Briefs

The Abstract: April 11, 2022

This Week @ Gillings: The Abstract

April 11, 2022

Whether you’re local or global, student or alumni, the Abstract’s weekly news digest will help you stay in the loop with our amazing Gillings School community.

Villarreal receives Aspen Institute fellowship

Naya Villarreal

Naya Villarreal

Congratulations to Naya Villarreal, MPH, Gillings Global Health associate director, who was recently awarded a fellowship with the prominent Aspen Institute.

Villarreal will attend Aspen Ideas: Health as a fellow in Aspen, Colorado on June 22-25. The event will be organized around six themes: Hope, Disruption, Get Smart, Influence, Pleasure, and Security.

Learn more.


Smith provides voice of reason during pandemic

Dr. Emily Smith

Emily Smith, PhD ’15 (epidemiology), is winner of Wayland Baptist University’s 2021 Distinguished Alumni award. Having recently relocated from Texas to work at the Duke Global Health Institute, she studies global health policy and issues, with a focus on strengthening health systems in low-income countries, health economics, global health policy and children’s surgery. The award recognizes her impact on academia and global public health. Smith created the Friendly Neighbor Epidemiologist newsletter to “provide an epidemiologic view on COVID-19 for neighbors and friends.” Based this work, Wayland Baptist University’s director of public relations called her a “voice for research and reason during the COVID-19 pandemic.” Read more.

Smith also received the distinguished alumna award from national college honor society Alpha Chi on March 26, 2022.


Oberlander publishes commentary on Biden administration and health care reform

Dr. Jonathan Oberlander

Dr. Jonathan Oberlander

Jonathan Oberlander, PhD, professor of health policy and management and social medicine, has published a new perspective piece in the New England Journal of Medicine, titled “Health Care Reform under the Biden Administration — Broad Ambitions, Narrow Majorities.”

When Joe Biden campaigned to become president of the United States, he pledged to build on the Affordable Care Act (ACA), expand health insurance coverage and control prescription-drug prices. How did the first year of his presidency live up to these promises? Oberlander notes some of the reforms and challenges the current administration has tackled.

Read the full article online.


Shaikh published in Journal of Nutrition

Dr. Raz Shaikh

Dr. Raz Shaikh

Raz Shaikh, PhD, associate professor of nutrition and co-director of the Nutrition Obesity Research Center at UNC, has recently published a new article in the Journal of Nutrition, titled “Enriched Marine Oil Supplement Increases Specific Plasma Specialized Pro-Resolving Mediators in Adults with Obesity.”

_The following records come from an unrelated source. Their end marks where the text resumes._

(** * Sentiment analytics and burnout detection of the engagement-pulse app

    A shallow embedding of the analytic queries of [src/lib/database.ts],
    of the key-value backend [database-kv] that this file loads in
    production (its text follows the page component in
    [src/app/page.tsx]), of the alert generator of
    [src/app/api/alerts/route.ts] and of the reaction blending of
    [src/app/api/slack/messages/route.ts]; then of the table
    operations of both backends, of the weekly insight and the
    executive summary of the alerts route, and of the handlers of the
    dashboard, of the sentiment analysis, of the ingestion of Slack
    messages and of the message evidence.

    Conventions of the embedding.
    - Every SQL [REAL] and every JavaScript number is an exact rational
      ([Q]); equality of computed values is [Qeq] (written [==]).
    - A message timestamp is ISO-8601 UTC text.  It is kept as the pair of
      its calendar day (a Julian day number) and the milliseconds elapsed
      in that day.
    - The queries are written with relational operators ([group_by],
      [ORDER_BY], [ROW_NUMBER], aggregates) that follow SQLite's
      semantics; each query below is laid out clause by clause like its
      SQL text.
    - Two things that the exact rationals leave out are embedded where
      a result hangs on them.  [Nullable] has [getDailyMoodTrends] and
      [getChannelSummary] on a table whose scores can be [NULL], with
      [ROUND] as a parameter; on a table without [NULL] they are the
      queries of [Database].  [Binary64] rounds the operations of
      JavaScript to binary64 numbers. *)

From Stdlib Require Import ZArith QArith Qround Qabs Lia Lqa.
From Stdlib Require Import String Bool List Permutation Sorted.
From Stdlib Require PrimFloat FloatOps SpecFloat Uint63.
Import ListNotations.

(* ------------------------------------------------------------------ *)
(** ** Relational operators *)
(* ------------------------------------------------------------------ *)

Module Sql.

(** Comparison of two [REAL] values, as booleans. *)
Definition Qltb (x y : Q) : bool := negb (Qle_bool y x).

Section Grouping.
Context {A K : Type}.
Variable K_dec : forall x y : K, {x = y} + {x <> y}.
Variable key : A -> K.

Definition has_key (k : K) (a : A) : bool :=
  if K_dec (key a) k then true else false.

(** [GROUP BY key]: one group per distinct key, holding the rows of
    that key in table order. *)
Definition group_by (rows : list A) : list (K * list A) :=
  map (fun k => (k, filter (has_key k) rows)) (nodup K_dec (map key rows)).
End Grouping.

(** Aggregates.  A group produced by [group_by] is never empty, so the
    [NULL] that SQLite gives for [AVG], [MIN] and [MAX] of no rows does
    not arise; on the empty list these functions return 0. *)
Definition COUNT {A} (rows : list A) : Z := Z.of_nat (length rows).

Definition COUNT_CASE {A} (when : A -> bool) (rows : list A) : Z :=
  COUNT (filter when rows).

Definition COUNT_DISTINCT {K} (K_dec : forall x y : K, {x = y} + {x <> y})
  (vals : list K) : Z :=
  COUNT (nodup K_dec vals).

Definition SUM (vals : list Q) : Q := fold_right Qplus 0 vals.

Definition SUMZ (vals : list Z) : Z := fold_right Z.add 0%Z vals.

Definition AVG (vals : list Q) : Q := SUM vals / inject_Z (COUNT vals).

Definition MINZ (vals : list Z) : Z :=
  match vals with
  | [] => 0%Z
  | v :: rest => fold_right Z.min v rest
  end.

Definition MAXZ (vals : list Z) : Z :=
  match vals with
  | [] => 0%Z
  | v :: rest => fold_right Z.max v rest
  end.

(** [ROUND(x, digits)]: nearest value with [digits] decimals, halves
    rounded away from zero. *)
Definition ROUND (x : Q) (digits : nat) : Q :=
  let scale := inject_Z (10 ^ Z.of_nat digits) in
  if Qle_bool 0 x
  then inject_Z (Qfloor (x * scale + (1#2))) / scale
  else - (inject_Z (Qfloor ((- x) * scale + (1#2))) / scale).

(** [ROW_NUMBER() OVER (PARTITION BY .. ORDER BY ..)] for a row [r] of
    [rows]: one more than the number of rows of its partition that come
    before it.  The queries only order partitions by a column that is
    unique inside the partition, so no tie has to be broken. *)
Definition ROW_NUMBER {A} (same_partition before : A -> A -> bool)
  (rows : list A) (r : A) : Z :=
  1 + COUNT (filter (fun r' => same_partition r' r && before r' r) rows).

(** [ORDER BY]: a stable insertion sort. *)
Fixpoint insert_by {A} (le : A -> A -> bool) (x : A) (l : list A) : list A :=
  match l with
  | [] => [x]
  | y :: rest => if le x y then x :: l else y :: insert_by le x rest
  end.

Definition ORDER_BY {A} (le : A -> A -> bool) (rows : list A) : list A :=
  fold_right (insert_by le) [] rows.

End Sql.

(* ------------------------------------------------------------------ *)
(** ** SQLite date functions, on Julian day numbers *)
(* ------------------------------------------------------------------ *)

Module Calendar.
Local Open Scope Z_scope.

(** Julian day number of the first of January of year [y]. *)
Definition jan01 (y : Z) : Z :=
  1461 * (y + 4799) / 4 + 336 - 3 * ((y + 4899) / 100) / 4 - 32074.

(** Gregorian year of a Julian day number. *)
Definition year_of (jdn : Z) : Z :=
  let f := jdn + 1401 + (4 * jdn + 274277) / 146097 * 3 / 4 - 38 in
  let e := 4 * f + 3 in
  let h := 5 * (e mod 1461 / 4) + 2 in
  let m := (h / 153 + 2) mod 12 + 1 in
  e / 1461 - 4716 + (14 - m) / 12.

(** [strftime('%w')]: 0 is Sunday, 6 is Saturday. *)
Definition weekday (jdn : Z) : Z := (jdn + 1) mod 7.

Definition Sunday : Z := 0.
Definition Monday : Z := 1.

(** The modifier ['weekday N']: the date moves forward to the next day
    whose weekday is [N], and stays where it is when it already is one. *)
Definition modifier_weekday (n : Z) (jdn : Z) : Z :=
  let z := weekday jdn in
  let z := if n <? z then z - 7 else z in
  jdn + (n - z).

(** The modifier ['+-K days']. *)
Definition modifier_days (k : Z) (jdn : Z) : Z := jdn + k.

(** [strftime('%W')]: week of the year, 00 to 53, the first Monday of
    the year opening week 01. *)
Definition days_after_jan01 (jdn : Z) : Z := jdn - jan01 (year_of jdn).
Definition days_after_monday (jdn : Z) : Z := jdn mod 7.
Definition strftime_W (jdn : Z) : Z :=
  (days_after_jan01 jdn - days_after_monday jdn + 7) / 7.

(** [strftime('%Y-%W')], kept as the pair of its two numbers. *)
Definition strftime_Y_W (jdn : Z) : Z * Z := (year_of jdn, strftime_W jdn).

End Calendar.

(* ------------------------------------------------------------------ *)
(** ** The analytic queries of [src/lib/database.ts] *)
(* ------------------------------------------------------------------ *)

Module Database.
Import Sql.
Local Open Scope Q_scope.

Record Timestamp := {
  ts_day : Z;   (* the calendar day, as a Julian day number *)
  ts_ms : Z     (* milliseconds since midnight UTC *)
}.

Record Channel := {
  chan_id : string;
  chan_name : string
}.

Record Message := {
  id : Z;
  channel_id : string;
  user_id : string;
  text : string;
  timestamp : Timestamp;
  sentiment_score : Q
}.

(** [DATE(timestamp)]. *)
Definition DATE (t : Timestamp) : Z := ts_day t.

(** [WHERE timestamp >= datetime('now', '-N days')].  Both sides are
    text: the timestamp reads [YYYY-MM-DDTHH:MM:SS.sssZ] and the bound
    reads [YYYY-MM-DD HH:MM:SS].  The first ten characters compare the
    days; on equal days the eleventh character decides, and ['T'] is
    above the space, so every message of the bound's own day passes.
    [now] is the Julian day number of the current day. *)
Definition since (now : Z) (days : Z) (m : Message) : bool :=
  (now - days <=? DATE (timestamp m))%Z.

Definition pair_dec {X Y : Type}
  (X_dec : forall a b : X, {a = b} + {a <> b})
  (Y_dec : forall a b : Y, {a = b} + {a <> b})
  (p q : X * Y) : {p = q} + {p <> q}.
Proof. decide equality. Defined.

Definition scores (ms : list Message) : list Q := map sentiment_score ms.

(** The three sentiment classes of the [CASE WHEN] filters. *)
Definition is_positive (m : Message) : bool := Qle_bool 7 (sentiment_score m).
Definition is_negative (m : Message) : bool := Qltb (sentiment_score m) 4.
Definition is_neutral (m : Message) : bool :=
  Qle_bool 4 (sentiment_score m) && Qltb (sentiment_score m) 7.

Specialized pro-resolving mediators (SPM), synthesized from polyunsaturated fatty acids (PUFA), resolve inflammation and return damaged tissue to homeostasis. Thus, increasing metabolites of the SPM biosynthetic pathway may have potential health benefits for select clinical populations such as those with obesity that display dysregulation of SPM metabolism. The study found that a marine oil supplement increased certain SPMs and their metabolic intermediates in adults with obesity.

Read the full study online.


Shoham to chair epidemiology department at East Tennessee State

David Shoham, PhD, has accepted a faculty position in the College of Public Health at East Tennessee State University, where he will chair the Department of Epidemiology and Biostatistics. Shoham, who graduated from the UNC Gillings Department of Epidemiology in 2005, previously directed the Institute of Public Health, Public Health Programs and the Master of Public Health program at Loyola University Chicago.